OTJ insiste en investigar a las ministras y evalúa solicitar su remoción
En conversación con El Ciudadano, Marcelo Acevedo, presidente de la Organización de Trabajadoras y Trabajadores Judiciales (OTJ), declaró que, con los antecedentes conocidos hasta el momento, se evidencian claros indicios de un eventual caso de corrupción que deben ser analizados e investigados.
Además, recordó que la OTJ es la organización que solicitó la apertura del sumario administrativo contra ambas ministras, por lo que esperan que el pleno de la corte realice las investigaciones correspondientes.
Asimismo, anunció que están analizando la posibilidad de solicitar en el corto plazo que la Corte Suprema inicie el procedimiento contemplado en el artículo 80 de la Constitución —que regula el procedimiento para solicitar la remoción de ministros de los tribunales superiores por notable abandono de deberes o mal comportamiento— bajo el argumento de mal comportamiento por parte de los jueces al abrir el cuaderno de remoción, lo que consideran hechos de alta gravedad.

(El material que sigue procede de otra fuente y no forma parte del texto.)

(** A choice among literals. *)
Lemma reads_choice {A} values (read : json -> option A) :
  Forall (fun s => is_Some (read (JsonString s))) values -> Reads (fun v f => oneOf v values f) read.
Proof.
  intros H v f (s & -> & Hin)%oneOf_Ok. exists (JsonString s). split; [done|].
  rewrite Forall_forall in H. apply H. by apply list_elem_of_In.
Qed.
Ltac choice := apply reads_choice; repeat (constructor; [by eexists|]); constructor.
#[export] Instance reads_stop_reason : Reads (fun v f => oneOf v stop_reasons f) stop_reason_of.
Proof. choice. Qed.
#[export] Instance reads_usage_stop :
  Reads (fun v f => oneOf v ["stop"; "length"; "toolUse"; "error"; "aborted"; "deferred"] f) stop_reason_of.
Proof. choice. Qed.
#[export] Instance reads_outcome :
  Reads (fun v f => oneOf v ["completed"; "aborted"; "failed"; "declined"] f) outcome_of.
Proof. choice. Qed.
#[export] Instance reads_step : Reads (fun v f => oneOf v ["assistant"; "branch_summary"; "compaction"] f) step_of.
Proof. choice. Qed.
#[export] Instance reads_replay : Reads (fun v f => oneOf v ["never"; "safe"] f) replay_of.
Proof. choice. Qed.
#[export] Instance reads_queue : Reads (fun v f => oneOf v ["nextRun"; "steer"; "followUp"] f) queue_of.
Proof. choice. Qed.

Definition read_list {A} (read : json -> option A) (v : json) : option (list A) := l ← as_array v; mapM read l.
#[export] Instance types_array {A} validate (read : json -> option A) :
  Types validate read -> Types (fun v f => array v f validate) (read_list read).
Proof.
  intros Hr [[| | | |items|]|] f; try done. intros H. exists (JsonArray items). split; [done|]. intros Hd.
  unfold read_list. cbn [as_array mbind option_bind]. induction items as [|x items IH]; [by eexists|].
  cbn [array for_each mapM] in *. cbn [declared forallb] in Hd. apply andb_prop in Hd as [Hdx Hd].
  apply bind_Ok in H as ([] & Hx & H). destruct (types _ _ Hx) as (p & [= <-] & Hp).
  destruct (Hp Hdx) as [y Hy]. destruct (IH H Hd) as [ys Hys]. rewrite Hy. simpl. rewrite Hys. by eexists.
Qed.

(** ** Properties of an object *)

Lemma read_req {A} validate (read : json -> option A) `{Reads A validate read} v k f :
  validate (prop v k) f = Ok tt -> is_Some (req v k read).
Proof. intros (p & Hp & Hr)%reads. unfold req. by rewrite Hp. Qed.
Lemma read_checked {A} validate (read : json -> option A) `{Reads A validate read} v k f :
  optional (prop v k) f validate = Ok tt -> is_Some (checked v k read).
Proof.
  unfold optional, checked. destruct (prop v k) as [p|]; [|by eexists].
  intros (p' & [= <-] & Hr)%reads. by apply is_Some_fmap.
Qed.
Lemma read_typed {A} validate (read : json -> option A) `{Types A validate read} v k f :
  declared v = true -> opaque k = false -> validate (prop v k) f = Ok tt -> is_Some (req v k read).
Proof.
  intros Hd Ho (p & Hp & Hr)%types. unfold req. rewrite Hp. apply Hr. by apply (declared_prop v k p).
Qed.
Lemma read_object v k f j : object (prop v k) f = Ok j -> is_Some (req v k as_object).
Proof. unfold req. by destruct (prop v k) as [[]|]. Qed.
Lemma switch_accepted v k f :
  (if is_undefined (prop v k) then Ok tt else requireValue (is_true (prop v k)) f) = Ok tt -> is_Some (switch v k).
Proof. unfold switch. by destruct (prop v k) as [[|[]| | | |]|]. Qed.
(** A message the validator has seen in place of an assistant message or a tool result. *)
Lemma assistant_accepted m : stored_message (Some (enc_assistant m)) = Ok tt -> contents_shape assistant_blocks (am_content m) = true.
Proof. by apply (message_accepted (AssistantMsg m)). Qed.
Lemma tool_result_accepted m : stored_message (Some (enc_tool_result m)) = Ok tt -> contents_shape user_blocks (tr_content m) = true.
Proof. by apply (message_accepted (ToolResultMsg m)). Qed.

Lemma checkpoint_accepted v r :
  (forall k, In k record_keys -> prop v k = prop (typed_record (RAssistantCheckpoint r)) k) ->
  checkpoint_fields v = Ok tt ->
  contents_shape assistant_blocks (am_content (ac_message r)) = true /\
  match ac_continuationFailure r with Some m => contents_shape assistant_blocks (am_content m) = true | None => True end.
Proof.
  intros Hv H. unfold checkpoint_fields in H. do 2 (apply bind_Ok in H as ([] & _ & H); cbn beta in H).
  apply bind_Ok in H as ([] & H1 & (? & _ & ([] & _ & ([] & H2 & _)%bind_Ok)%bind_Ok)%bind_Ok).
  agree Hv "message". agree Hv "continuationFailure". revert H1 H2. unfold typed_record. cbn [enc_record_body]. lookups.
  intros H1 H2. split; [by apply assistant_accepted|]. destruct (ac_continuationFailure r) as [m|]; [|done].
  cbn [fmap option_fmap option_map is_undefined] in H2. apply bind_Ok in H2 as ([] & H2 & _). by apply assistant_accepted.
Qed.
Lemma reconciliation_accepted v r :
  (forall k, In k record_keys -> prop v k = prop (typed_record (RToolReconciliation r)) k) ->
  reconciliation_fields v = Ok tt -> record_shape (RToolReconciliation r) = true.
Proof.
  intros Hv H. unfold reconciliation_fields in H. do 2 (apply bind_Ok in H as ([] & _ & H); cbn beta in H).
  agree Hv "type". agree Hv "diagnostic". revert H. unfold typed_record. cbn [enc_record_body record_type_name]. lookups.
  intros ([] & _ & H)%bind_Ok. cbn [record_shape]. destruct (tl_diagnostic r) as [m|]; [|done].
  cbn [fmap option_fmap option_map is_undefined] in H. apply bind_Ok in H as ([] & H & _). by apply tool_result_accepted.
Qed.
Lemma record_accepted v b :
  (forall k, In k record_keys -> prop v k = prop (typed_record b) k) ->
  forallb app_shape (messages_of_record b) = true -> record_exact b = true -> assertDurableRecord (Some v) = Ok tt ->
  record_shape b = true.
Proof.
  intros Hv Ha He H. unfold assertDurableRecord in H. apply bind_Ok in H as (j & Hj & H).
  apply object_self in Hj as ->. cbn beta zeta in H.
  do 3 (apply bind_Ok in H as ([] & _ & H); cbn beta in H). rewrite (Hv "type") in H by (cbn; tauto).
  change (prop (typed_record b) "type") with (Some (JsonString (record_type_name b))) in H.
  destruct b as [r|r|r|r|r|r|r|r|r|r|r|r|r|r]; try done;
    cbn [record_type_name is_str String.eqb Ascii.eqb Bool.eqb orb messages_of_record record_exact] in *.
  - apply bind_Ok in H as ([] & _ & H). agree Hv "intent". revert H. unfold typed_record. cbn [enc_record_body]. lookups.
    by apply intent_accepted.
  - by eapply reconciliation_accepted.
  - destruct (checkpoint_accepted v r Hv H) as [H1 H2]. cbn [record_shape]. rewrite He, H1.
    by destruct (ac_continuationFailure r).
  - apply bind_Ok in H as ([] & _ & ([] & _ & H)%bind_Ok). agree Hv "target". revert H. unfold typed_record.
    cbn [enc_record_body]. lookups. by apply provisioned_accepted.
  - agree Hv "target". revert H. unfold typed_record. cbn [enc_record_body]. lookups. by apply provisioned_accepted.
Qed.
(** A line holds no line feed, and is not JSON when its end is missing. *)
Lemma object_line props :
  json_ok (JsonObject props) = true ->
  let line := JSON_stringify (JsonObject props) in
  (10 ∉ line) /\ (forall p q, line = p ++ q -> q <> [] -> parseObject p = Err (decodeError syntax "is not valid JSON")).
Proof.
  intros Hok line. split.
  - intros Hin. pose proof (stringify_printable _ Hok) as H. rewrite Forall_forall in H.
    specialize (H _ Hin). unfold printable in H. lia.
  - intros p q Heq Hq. unfold parseObject. by rewrite (torn_object_syntax props p q).
Qed.
Lemma mutation_represented m : mutation_ok m = true -> represented m = true.
Proof. unfold mutation_ok. rewrite andb_true_iff. tauto. Qed.
Lemma represented_json_ok m : represented m = true -> json_ok (JsonObject (mutation_fields m)) = true.
Proof. unfold represented. rewrite !andb_true_iff. tauto. Qed.
Lemma mutation_json_ok m : mutation_ok m = true -> json_ok (JsonObject (mutation_fields m)) = true.
Proof. intros H. by apply represented_json_ok, mutation_represented. Qed.
Lemma header_json_ok h : header_ok h = true -> json_ok (header_json h) = true.
Proof. unfold header_ok. rewrite !andb_true_iff. tauto. Qed.
Lemma torn_mutation p : parseObject p = Err (decodeError syntax "is not valid JSON") ->
  parseMutation p = Err (decodeError syntax "is not valid JSON").
Proof. unfold parseMutation, decodeMutation. by intros ->. Qed.

(** C29. A durable mutation and a valid header survive their line: the line holds no
    line feed, decoding it gives the value back, and no part of a mutation's line that
    stops before its end decodes, even when the cut fell inside a character; it is
    always a syntax error, never a different mutation. *)
Theorem jsonl_line_roundtrip m h :
  (mutation_ok m = true -> exists line, encodeMutation m = line ++ [10] /\ (10 ∉ line) /\ parseMutation line = Ok m /\
     forall p q n, line = p ++ q -> q <> [] ->
       exists e, parseMutation (p ++ replicate n REPLACEMENT) = Err e /\ de_kind e = syntax) /\
  (header_ok h = true -> exists line, encodeHeader h = line ++ [10] /\ (10 ∉ line) /\ parseHeader line = Ok h).
Proof.
  split.
  - intros Hm. eexists. split; [done|]. split; [by apply (object_line _ (mutation_json_ok m Hm))|].
    split; [by apply mutation_reads_back|]. intros p q n Heq Hq. eexists. split; [apply torn_mutation|done].
    unfold parseObject. by rewrite (torn_object_replaced _ p q n (mutation_json_ok m Hm) Heq Hq).
  - intros Hh. eexists. split; [done|]. split; [by apply (object_line _ (header_json_ok h Hh))|]. by apply header_reads_back.
Qed.

Definition sample_entry : SessionMutation :=
  MutEntry (Some "main")
    {| e_id := "e1"; e_seq := 1; e_parentId := None; e_timestamp := 1700000000000;
       e_body := MessageEntry (UserMsg (PlainText "hello") (num_of_Z 1700000000000)) false |}.
Definition sample_v4_header : JsonlV4Header :=
  {| h_id := "s1"; h_createdAt := 1700000000000; h_cwd := "/work"; h_parentSessionId := Some "s0";
     h_legacyParentSessionPath := None; h_metadata := None |}.
Lemma jsonl_line_roundtrip_witness :
  (exists line, encodeMutation sample_entry = line ++ [10] /\ parseMutation line = Ok sample_entry) /\
  (exists line, encodeHeader sample_v4_header = line ++ [10] /\ parseHeader line = Ok sample_v4_header).
Proof.
  split.
  - destruct (proj1 (jsonl_line_roundtrip sample_entry sample_v4_header) ltac:(vm_compute; reflexivity))
      as (line & Hl & _ & Hp & _). by exists line.
  - destruct (proj2 (jsonl_line_roundtrip sample_entry sample_v4_header) ltac:(vm_compute; reflexivity))
      as (line & Hl & _ & Hp). by exists line.
Defined.

(** ** What a decoded line is *)

Lemma requireSafe_Ok minimum value message z : requireSafe minimum value message = Ok z -> counts minimum z = true.
Proof.
  unfold requireSafe, num_is_safe_integer. destruct value as [[| |n| | |]|]; try done. destruct (num_to_Z n) as [z'|]; [|done].
  destruct (_ && _) eqn:E; [|done]. intros [= ->]. unfold counts, safe. by rewrite andb_comm.
Qed.
Lemma requireSafe_Err minimum value message e : requireSafe minimum value message = Err e -> de_kind e = schema.
Proof.
  unfold requireSafe, num_is_safe_integer. destruct value as [[| |n| | |]|]; try (by intros [= <-]).
  destruct (num_to_Z n) as [z'|]; [|by intros [= <-]]. destruct (_ && _); [done|by intros [= <-]].
Qed.
Lemma validatePayload_Ok value validate : validatePayload value validate = Ok tt -> exists u, validate (Some value) = Ok u.
Proof. unfold validatePayload. destruct (validate (Some value)); [eauto|done]. Qed.

(** A step of a decoder that only refuses what does not have the schema. *)
Definition schema_only {A} (d : result JsonlDecodeError A) : Prop := forall e, d = Err e -> de_kind e = schema.
Lemma schema_bind {A B} (d : result JsonlDecodeError A) (k : A -> result JsonlDecodeError B) :
  schema_only d -> (forall a, d = Ok a -> schema_only (k a)) -> schema_only (d ≫= k).
Proof. destruct d as [a|e]; intros Hd Hk; [by apply Hk|]. intros e' [= <-]. by apply Hd. Qed.
Lemma schema_ok {A} (a : A) : schema_only (Ok a).
Proof. done. Qed.
Lemma schema_reject {A} message : schema_only (@reject A message).
Proof. by intros e [= <-]. Qed.
Lemma schema_string value field : schema_only (requireString value field).
Proof. destruct value as [[]|]; first [apply schema_reject|done]. Qed.
Lemma schema_optional value field : schema_only (optionalString value field).
Proof. destruct value as [[]|]; first [apply schema_reject|done]. Qed.
Lemma schema_nullable value field : schema_only (requireNullableId value field).
Proof. destruct value as [[]|]; first [apply schema_reject|done]. Qed.
Lemma schema_safe minimum value message : schema_only (requireSafe minimum value message).
Proof. intros e. apply requireSafe_Err. Qed.
Lemma schema_validate value validate : schema_only (validatePayload value validate).
Proof. unfold validatePayload. destruct (validate (Some value)); [done|apply schema_reject]. Qed.
Lemma schema_cast {A} (o : option A) : schema_only (cast o).
Proof. destruct o; [done|apply schema_reject]. Qed.
Create HintDb schema.
#[export] Hint Resolve schema_ok schema_reject schema_string schema_optional schema_nullable schema_safe schema_validate
  schema_cast : schema.
Ltac schema_steps :=
  repeat first [ apply schema_bind; [|intros ? _] | solve [auto with schema]
               | match goal with |- schema_only (if ?c then _ else _) => destruct c end
               | match goal with |- schema_only (match ?o with Some _ => _ | None => _ end) => destruct o end ].
Lemma schema_mutation value seq :
  schema_only (parseEntryMutation value seq) /\ schema_only (parseRecordMutation value seq) /\
  schema_only (parseLaneMutation value seq) /\ schema_only (parseFactMutation value seq).
Proof.
  unfold parseEntryMutation, parseRecordMutation, parseLaneMutation, parseFactMutation, requireTimestamp, mret, result_ret.
  split_and!; schema_steps.
Qed.
Lemma findCutPoint_none entries s n keepRecent :
  (forall i, (s <= i < n)%nat -> ~ cut_at entries i) ->
  findCutPoint entries s n keepRecent =
  {| firstKeptEntryIndex := s; turnStartIndex := None; isSplitTurn := false |}.
Proof.
  intros Hno. unfold findCutPoint. destruct (findValidCutPoints entries s n) as [|c l] eqn:Hc; [done|].
  assert (c ∈ findValidCutPoints entries s n) as [? ?]%elem_of_cut_points by (rewrite Hc; left).
  by destruct (Hno c).
Qed.
Lemma findCutPoint_anchor entries s n keepRecent c0 :
  (s <= c0 < n)%nat -> cut_at entries c0 ->
  exists anchor, budget_cut entries s n keepRecent anchor /\
    let k := firstKeptEntryIndex (findCutPoint entries s n keepRecent) in
    (s <= k <= anchor)%nat /\ forall j, (k <= j < anchor)%nat -> passed entries j.
Proof.
  intros Hc0 Hcut0. unfold findCutPoint. destruct (findValidCutPoints entries s n) as [|c l] eqn:Hc.
  { assert (c0 ∈ findValidCutPoints entries s n) as Hin by by apply elem_of_cut_points.
    rewrite Hc in Hin. inversion Hin. }
  pose proof (choose_cut entries s n keepRecent c l Hc) as Hbc. eexists. split; [exact Hbc|].
  cbn [firstKeptEntryIndex]. apply retreat_spec. apply Hbc.
Qed.
(** The kept index is a position of the range, or its start. *)
Lemma findCutPoint_bounds entries s n keepRecent :
  (s <= n)%nat ->
  let k := firstKeptEntryIndex (findCutPoint entries s n keepRecent) in (s <= k <= n)%nat.
Proof.
  intros Hsn. cbv zeta. destruct (findValidCutPoints entries s n) as [|c l] eqn:Hc.
  - unfold findCutPoint. rewrite Hc. simpl. lia.
  - assert (c ∈ findValidCutPoints entries s n) as [Hr Hcut]%elem_of_cut_points by (rewrite Hc; left).
    destruct (findCutPoint_anchor entries s n keepRecent c Hr Hcut) as (a & (Ha & _) & Hk & _).
    cbv zeta in Hk. lia.
Qed.
Lemma findCutPoint_turn entries s n keepRecent :
  (s <= n <= length entries)%nat ->
  let r := findCutPoint entries s n keepRecent in
  match turnStartIndex r with
  | Some t => isSplitTurn r = true /\ (s <= t <= firstKeptEntryIndex r)%nat /\
      (exists e, entries !! t = Some e /\ starts_turn e = true) /\
      (forall j e, (t < j <= firstKeptEntryIndex r)%nat -> entries !! j = Some e -> starts_turn e = false)
  | None => isSplitTurn r = false
  end.
Proof.
  intros Hn r. subst r. pose proof (findCutPoint_bounds entries s n keepRecent ltac:(lia)) as Hb. cbv zeta in Hb.
  revert Hb. unfold findCutPoint. destruct (findValidCutPoints entries s n) as [|c l] eqn:Hc; [done|].
  cbn [firstKeptEntryIndex turnStartIndex isSplitTurn].
  pose proof (choose_cut entries s n keepRecent c l Hc) as (Hch & _). revert Hch.
  set (chosen := match budget_index _ _ _ _ _ with Some _ => _ | None => _ end). intros Hch.
  destruct (retreat_spec chosen entries s ltac:(lia)) as [Hk _]. intros _.
  set (k := retreat chosen entries s) in *.
  destruct (match entries !! k with Some e => is_user_message e | None => false end); cbn [negb andb]; [done|].
  unfold findTurnStartIndex. pose proof (turn_start_spec (S k) entries s ltac:(lia)) as Ht.
  destruct (turn_start_below (S k) entries s) as [t|]; [|done].
  destruct Ht as (Htr & Hte & Hlater). split_and!; [done|lia|lia|done|]. intros j e Hj. apply Hlater. lia.
Qed.

(** The cut point keeps about the requested budget of recent tokens: with no
    admissible cut everything is kept; otherwise the kept part opens with entries that are
    neither messages nor compactions and then an admissible one, messages after that one
    stay below the budget (unless the messages that reach the budget have no admissible
    entry among or after them, and then the cut is the oldest admissible entry), every earlier admissible
    entry would reach it, and a turn is split exactly at its newest opening before the
    cut. *)
Theorem findCutPoint_spec entries s n keepRecent :
  (s <= n <= length entries)%nat ->
  let r := findCutPoint entries s n keepRecent in
  let k := firstKeptEntryIndex r in
  ((forall i, (s <= i < n)%nat -> ~ cut_at entries i) -> k = s /\ isSplitTurn r = false) /\
  ((exists i, (s <= i < n)%nat /\ cut_at entries i) ->
   exists anchor, budget_cut entries s n keepRecent anchor /\ (s <= k <= anchor)%nat /\
     forall j, (k <= j < anchor)%nat -> passed entries j) /\
  match turnStartIndex r with
  | Some t => isSplitTurn r = true /\ (s <= t <= k)%nat /\
      (exists e, entries !! t = Some e /\ starts_turn e = true) /\
      (forall j e, (t < j <= k)%nat -> entries !! j = Some e -> starts_turn e = false)
  | None => isSplitTurn r = false
  end.
Proof.
  intros Hn r k. split_and!; [| |by apply findCutPoint_turn].
  - intros Hno. unfold k, r. by rewrite findCutPoint_none.
  - intros (i & Hi & Hcut). by apply (findCutPoint_anchor entries s n keepRecent i).
Qed.
(* ===== verification/SummarizationTheorems.v ===== *)
(** * The model calls of a compaction

    What each answer of the model leads to, and compactions of a small conversation. *)
From S2P Require Import Prelude JsNumber SessionTypes JsText JsonNumber JsonText Reducer ReducerValidation.
From S2P Require Import Context Compaction CompactionTheorems Retry Summarization.

(** ** What a compaction should do

    Stated without the functions of Summarization that do it: which calls are made on
    the world [W] of the provider, what an answer amounts to, and what is stored. *)

(** The texts of an answer, one per line. *)
Fixpoint text_lines (blocks : list content) : list string :=
  match blocks with
  | [] => []
  | TextContent text _ :: blocks => text :: text_lines blocks
  | _ :: blocks => text_lines blocks
  end.
(** An answer that is neither an error nor aborted is taken as it is, even when it was cut
    by its length or asks for tools. *)
Definition answers_with (a : AssistantMessage) (text : string) (u : Usage) : Prop :=
  am_stopReason a <> StopAborted /\ am_stopReason a <> StopError /\
  text = String.concat nl (text_lines (am_content a)) /\ u = am_usage a.
(** What the provider said of the failure, if it said something. *)
Definition said (a : AssistantMessage) (otherwise : string) : string :=
  match am_errorMessage a with
  | Some EmptyString | None => otherwise
  | Some message => message
  end.
Definition refuses_with (what : string) (a : AssistantMessage) (e : CompactionError) : Prop :=
  (am_stopReason a = StopAborted /\ ce_code e = compaction_aborted /\ ce_message e = said a (what +:+ " aborted")) \/
  (am_stopReason a = StopError /\ ce_code e = summarization_failed /\
   ce_message e = (what +:+ " failed: ") +:+ said a "Unknown error").

(** Every counter of [u] is the sum of those of [u1] and [u2]. *)
Definition optional_sum (n1 n2 n : option number) : Prop :=
  match n1, n2 with
  | None, None => n = None
  | Some x, None => n = Some (num_add x num_zero)
  | None, Some y => n = Some (num_add num_zero y)
  | Some x, Some y => n = Some (num_add x y)
  end.
Definition usage_sum (u1 u2 u : Usage) : Prop :=
  let added (f : Usage -> number) := f u = num_add (f u1) (f u2) in
  added usage_input /\ added usage_output /\ added usage_cacheRead /\ added usage_cacheWrite /\ added usage_totalTokens /\
  optional_sum (usage_cacheWrite1h u1) (usage_cacheWrite1h u2) (usage_cacheWrite1h u) /\
  optional_sum (usage_reasoning u1) (usage_reasoning u2) (usage_reasoning u) /\
  added (fun u => cost_input (usage_cost u)) /\ added (fun u => cost_output (usage_cost u)) /\
  added (fun u => cost_cacheRead (usage_cost u)) /\ added (fun u => cost_cacheWrite (usage_cost u)) /\
  added (fun u => cost_total (usage_cost u)).

(** The sections with the file lists, behind an empty line. *)
Definition file_section (reads writes : list string) : string :=
  let read_section := "<read-files>" +:+ nl +:+ String.concat nl reads +:+ nl +:+ "</read-files>" in
  let write_section := "<modified-files>" +:+ nl +:+ String.concat nl writes +:+ nl +:+ "</modified-files>" in
  match reads, writes with
  | [], [] => ""
  | _, [] => nl +:+ nl +:+ read_section
  | [], _ => nl +:+ nl +:+ write_section
  | _, _ => nl +:+ nl +:+ read_section +:+ nl +:+ nl +:+ write_section
  end.
Definition stores (p : CompactionPreparation) (text : string) (u : Usage) (r : CompactResult) : Prop :=
  cr_readFiles r = (computeFileLists (fileOps p)).1 /\ cr_modifiedFiles r = (computeFileLists (fileOps p)).2 /\
  cr_summary r = text +:+ file_section (cr_readFiles r) (cr_modifiedFiles r) /\
  cr_usage r = u /\ cr_retainedTail r = retainedTail p /\ cr_tokensBefore r = tokensBefore p.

«Son hechos de tal gravedad que lo ameritan, ponderando, además, que la misma Corte Suprema ha establecido este criterio para el caso de las licencias médicas. Por lo tanto, cuando hay indicios de un caso como este, lo que corresponde es que se aplique la misma sanción y la misma medida respecto de la remoción de estas dos ministras» , concluyó.
Mientras la Corte Suprema se prepara para revisar la denuncia presentada por la OTJ, el caso continúa generando cuestionamientos sobre los mecanismos de control y transparencia en los procesos de contratación del Poder Judicial. La decisión que adopte el máximo tribunal marcará el rumbo de una investigación que podría derivar en nuevas medidas administrativas respecto de las ministras involucradas.